[Bioperl-l] SiteMatrix changes

aaron.j.mackey at gsk.com aaron.j.mackey at gsk.com
Thu Aug 31 18:29:56 UTC 2006


It seems to me that some of the tension here stems from an analysis-like 
transformation/derivation that is buried within a data object rather than 
being separately instantiated in an analysis factory object.

It's a little like having the (DNA) sequence object be able to translate 
itself: yes, you want to provide the functionality directly to the data 
object, and you want it to do something sensible without any further 
parameterization, but you also want it to be parameterizable because who 
knows what thresholds/behaviors anyone will ever want.  Thus we have 
Bio::Tools::CodonTable as the analysis factory, and a "convenience" 
method, "translate", available at the sequence object level (which 
delegates to an anonymous factory).  There have been many arguments in the 
past about the default behavior of that convenience method, which goes to 
show that there's not always one right answer (though there can only be 
one default, in the end).
 
Next, this whole "what does IUPAC mean" argument is a bit odd.  Both of 
you are right, and wrong.  IUPAC ambiguity codes are just that, ambiguity 
codes that are useful to refer to particular subsets of residues, without 
respect to relative frequencies.  A position-specific frequency matrix may 
be transformed into a "consensus" code that utilizes IUPAC codes, but only 
after some threshold for inclusion/exclusion is chosen (and this must be a 
user option, as there is no right answer).  The code did have a default 
threshold, which might have been practical, I cannot say.  But I do know 
that arguing whether threshold A is more practical/useful than threshold B 
is like arguing over whose car is shinier.

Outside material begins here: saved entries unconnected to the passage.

(** One tool call: the values bound to the seven parameters. *)
Record update_call := mkCall {
  arg_name : py_optstr;
  arg_company : py_optstr;
  arg_email : py_optstr;
  arg_role : py_optstr;
  arg_use_case : py_optstr;
  arg_team_size : py_optstr;
  arg_timeline : py_optstr
}.

Definition invoke_update (profile : LeadProfile) (c : update_call)
    : LeadProfile * string :=
  update_lead_profile profile (arg_name c) (arg_company c) (arg_email c)
    (arg_role c) (arg_use_case c) (arg_team_size c) (arg_timeline c).

(** A session's sequence of update calls on the one shared profile. *)
Definition run_updates (profile : LeadProfile) (calls : list update_call)
    : LeadProfile :=
  fold_left (fun p c => fst (invoke_update p c)) calls profile.

(** The seven recognized fields, to speak about "each field". *)
Inductive field :=
  | F_name | F_company | F_email | F_role | F_use_case | F_team_size | F_timeline.

Definition get_field (f : field) (p : LeadProfile) : py_optstr :=
  match f with
  | F_name => name p
  | F_company => company p
  | F_email => email p
  | F_role => role p
  | F_use_case => use_case p
  | F_team_size => team_size p
  | F_timeline => timeline p
  end.

Definition get_arg (f : field) (c : update_call) : py_optstr :=
  match f with
  | F_name => arg_name c
  | F_company => arg_company c
  | F_email => arg_email c
  | F_role => arg_role c
  | F_use_case => arg_use_case c
  | F_team_size => arg_team_size c
  | F_timeline => arg_timeline c
  end.

(** The last non-empty value in a sequence of supplied values, if any. *)
Fixpoint last_nonempty (vs : list py_optstr) : py_optstr :=
  match vs with
  | [] => None
  | v :: rest =>
      match last_nonempty rest with
      | Some s => Some s
      | None => if truthy v then v else None
      end
  end.

(** A field holds either nothing or a string with at least one character. *)
Definition unset_or_nonempty (v : py_optstr) : Prop :=
  v = None ∨ ∃ s, v = Some s ∧ s ≠ EmptyString.

(** ** Python exceptions and outcomes *)

Inductive exn :=
  | FileNotFoundError
  | PermissionError
  | JSONDecodeError
  | AttributeError
  | TypeError.

(** A call either returns a value or raises. *)
Inductive outcome (A : Type) :=
  | Returns (a : A)
  | Raises (e : exn).
Arguments Returns {A} a.
Arguments Raises {A} e.
(** The store differs at most by LLM calls made: same configuration, same
    cached results. *)
Definition onlyCalls (st st' : Store) : Prop :=
  dualLlmConfig st' = dualLlmConfig st
  /\ dualLlmResults st' = dualLlmResults st
  /\ (llmCalls st <= llmCalls st')%nat.

(** A client that never fails. *)
Definition reliable (client : DualLlmClient) : Prop :=
  (forall calls conversation, exists s,
      chat client calls conversation = Returned s)
  /\ (forall calls conversation, exists j,
      chatWithSchema client calls conversation = Returned j).

Section Subagent.

Variable engine : StringEngine.

Definition llm_chat (client : DualLlmClient) (conversation : list DualLlmMessage)
    : M Store string :=
  fun st =>
    (chat client (llmCalls st) conversation,
     mkStore (dualLlmConfig st) (dualLlmResults st) (S (llmCalls st))).

Definition llm_chatWithSchema (client : DualLlmClient)
    (conversation : list DualLlmMessage) : M Store Json :=
  fun st =>
    (chatWithSchema client (llmCalls st) conversation,
     mkStore (dualLlmConfig st) (dualLlmResults st) (S (llmCalls st))).

(** The validation after the quarantined call: structure check, then
    [Math.floor] and the bounds check. *)
Definition validateAnswer (parsed : Json) (n : Z) : Z :=
  if falsy parsed then (n - 1)%Z
  else
    match prop parsed "answer" with
    | Some (JNumber (Finite q)) =>
        let answerIndex := Qfloor q in
        if (answerIndex <? 0)%Z || (answerIndex >=? n)%Z
        then (n - 1)%Z
        else answerIndex
    | Some (JNumber PosInfinity) => (n - 1)%Z
    | Some (JNumber NegInfinity) => (n - 1)%Z
    | _ => (n - 1)%Z
    end.

Definition quarantinedPromptFor (self : DualLlmSubagent)
    (question : string) (options : list string) : string :=
  let optionsText :=
    join Proxy.newline
         (mapi (fun opt idx => toString idx ++ ": " ++ opt) 0%Z options) in
  replace engine
    (replace engine
      (replace engine
        (replace engine (quarantinedAgentPrompt (config self))
           "{{toolResultData}}" (stringifyPretty engine (toolResult self)))
        "{{question}}" question)
      "{{options}}" optionsText)
    "{{maxIndex}}" (toString (lengthZ options - 1)).

(** [answerQuestion]: the quarantined agent sees the tool result and
    returns the index of one option. *)
Definition answerQuestion (self : DualLlmSubagent)
    (question : string) (options : list string) : M Store Z :=
  parsed <- llm_chatWithSchema (llmClient self)
              [mkMsg "user" (quarantinedPromptFor self question options)] ;;
  ret (validateAnswer parsed (lengthZ options)).

(** [generateSummary] *)
Definition generateSummary (self : DualLlmSubagent)
    (conversation : list DualLlmMessage) : M Store string :=
  let qaText :=
    join Proxy.newline
         (filter truthy_string (map msg_content conversation)) in
  let prompt := replace engine (summaryPrompt (config self)) "{{qaText}}" qaText in
  llm_chat (llmClient self) [mkMsg "user" prompt].

Definition parseOptions (optionsText : string) : list string :=
  filter truthy_string
    (map (fun line => trim engine (stripIndex engine line))
         (split_on (ascii_of_nat 10) optionsText)).

(** The Q&A loop, with [rounds] iterations left. *)
Fixpoint questionLoop (self : DualLlmSubagent) (rounds : nat)
    (conversation : list DualLlmMessage) : M Store (list DualLlmMessage) :=
  match rounds with
  | O => ret conversation
  | S rounds' =>
      response <- llm_chat (llmClient self) conversation ;;
      let conversation :=
        (conversation ++ [mkMsg "assistant" response])%list in
      if (response =? "DONE") || includes response "DONE" then ret conversation
      else
        match matchQuestion engine response, matchOptions engine response with
        | Some q, Some o =>
            let question := trim engine q in
            let options := parseOptions (trim engine o) in
            answerIndex <- answerQuestion self question options ;;
            let selectedOption := optionAt options answerIndex in
            questionLoop self rounds'
              (conversation ++
               [mkMsg "user" ("Answer: " ++ toString answerIndex
                              ++ " (" ++ selectedOption ++ ")")])%list
        | _, _ => ret conversation
        end
  end.

(** [processWithMainAgent]: run the loop, summarise, store the result. *)
Definition processWithMainAgent (self : DualLlmSubagent) : M Store string :=
  let prompt :=
    replace engine (mainAgentPrompt (config self))
            "{{originalUserRequest}}" (originalUserRequest self) in
  conversation <- questionLoop self (maxRounds (config self))
                    [mkMsg "user" prompt] ;;
  summary <- generateSummary self conversation ;;
  DualLlmResultModel_create
    (mkDualLlmResult (agentId self) (toolCallId self) conversation summary) ;;;
  ret summary.

(** [extractUserRequestFromAnthropic], over the messages newest first. *)
Fixpoint userRequestFrom (newestFirst : Messages) : string :=
  match newestFirst with
  | [] => "process this data"
  | m :: older =>
      match role m, content m with
      | User, StringContent s => s
      | User, ArrayContent blocks =>
          match find (fun b => match b with TextBlock _ => true | _ => false end)
                     blocks with
          | Some (TextBlock text) => text
          | _ => userRequestFrom older
          end
      | Assistant, _ => userRequestFrom older
      end
  end.

Definition extractUserRequestFromAnthropic (messages : Messages) : string :=
  userRequestFrom (rev messages).

(** The value a tool result stands for: parsed JSON when its content is a
    string that parses, the string itself otherwise, the content as it is
    when it is not a string. *)
Definition toolResultValue (c : ToolResultContent) : option Json :=
  match c with
  | ContentString s =>
      match JSON_parse engine s with
      | inl v => Some v
      | inr _ => Some (JString s)
      end
  | ContentBlocks blocks => Some blocks
  | ContentAbsent => None
  end.

Fixpoint toolResultInBlocks (blocks : list ContentBlock) (toolUseId : string)
    : option (option Json) :=
  match blocks with
  | [] => None
  | ToolResultBlock i c _ :: rest =>
      if i =? toolUseId then Some (toolResultValue c)
      else toolResultInBlocks rest toolUseId
  | _ :: rest => toolResultInBlocks rest toolUseId
  end.

(** [extractToolResultFromAnthropic] *)
Fixpoint extractToolResultFromAnthropic (messages : Messages) (toolUseId : string)
    : Outcome (option Json) :=
  match messages with
  | [] => Thrown (mkError "Error"
                    ("Tool result not found for toolUseId: " ++ toolUseId) None)
  | m :: rest =>
      match role m, content m with
      | User, ArrayContent blocks =>
          match toolResultInBlocks blocks toolUseId with
          | Some v => Returned v
          | None => extractToolResultFromAnthropic rest toolUseId
          end
      | _, _ => extractToolResultFromAnthropic rest toolUseId
      end
  end.

(** [createDualLlmClient(provider, apiKey)] *)
Variable createDualLlmClient : string -> string -> DualLlmClient.

(** [DualLlmSubagent.create] with Anthropic parameters. *)
Definition create (messages : Messages) (toolUseId agent apiKey : string)
    : M Store DualLlmSubagent :=
  cfg <- DualLlmConfigModel_getDefault ;;
  let client := createDualLlmClient "anthropic" apiKey in
  let userRequest := extractUserRequestFromAnthropic messages in
  toolResult <- lift (extractToolResultFromAnthropic messages toolUseId) ;;
  ret (mkSubagent cfg agent toolUseId client userRequest toolResult).

End Subagent.

End DualLlm.

(* ===================================================================== *)
(** ** Inbound tool results: [trusted-data/anthropic.ts] *)
(* ===================================================================== *)

Module TrustedData.

Import Anthropic DualLlm.
Local Open Scope eff_scope.

(** What [TrustedDataPolicyModel.evaluate] resolves to. *)
Record Evaluation : Type := mkEvaluation {
  isTrusted : bool;
  isBlocked : bool;
  shouldSanitizeWithDualLlm : bool;
  reason : string
}.

Fixpoint toolUseName (blocks : list ContentBlock) (toolUseId : string)
    : option string :=
  match blocks with
  | [] => None
  | ToolUseBlock i name _ :: rest =>
      if i =? toolUseId then Some name else toolUseName rest toolUseId
  | _ :: rest => toolUseName rest toolUseId
  end.

Fixpoint toolNameFrom (newestFirst : Messages) (toolUseId : string)
    : option string :=
  match newestFirst with
  | [] => None
  | m :: older =>
      match role m, content m with
      | Assistant, ArrayContent blocks =>
          match toolUseName blocks toolUseId with
          | Some name => Some name
          | None => toolNameFrom older toolUseId
          end
      | _, _ => toolNameFrom older toolUseId
      end
  end.

(** [extractToolNameFromMessages]: the name of the [tool_use] block with
    this id in the most recent assistant message that has one, or null. *)
Definition extractToolNameFromMessages (messages : Messages) (toolUseId : string)
    : option string :=
  toolNameFrom (rev messages) toolUseId.

(** [`[Content blocked by policy${reason ? `: ${reason}` : ""}]`] *)
Definition blockedNotice (reason : string) : string :=
  "[Content blocked by policy"
  ++ (if truthy_string reason then ": " ++ reason else "") ++ "]".

(** [{ ...contentBlock, content }] on a [tool_result] block. *)
Definition withContent (toolUseId : string) (is_error : option bool)
    (newContent : string) : ContentBlock :=
  ToolResultBlock toolUseId (ContentString newContent) is_error.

Hilmar has already nicely reminded us about pseudocounts and their use, so 
I have nothing more to say, but that again I think choices of pseudocount 
"strategies" should include the option of no pseudocounts, and be nicely 
packaged up into some form of analysis factory.

Lastly, it is rather poor form to swoop down on some piece of code and 
fundamentally alter the way it behaves without warning and discussion. 
Presumably you had to change the test suite to get the new behavior to 
pass tests, which is always a sign that some form of discussion needs to 
happen (e.g. perhaps backwards compatibility is an issue).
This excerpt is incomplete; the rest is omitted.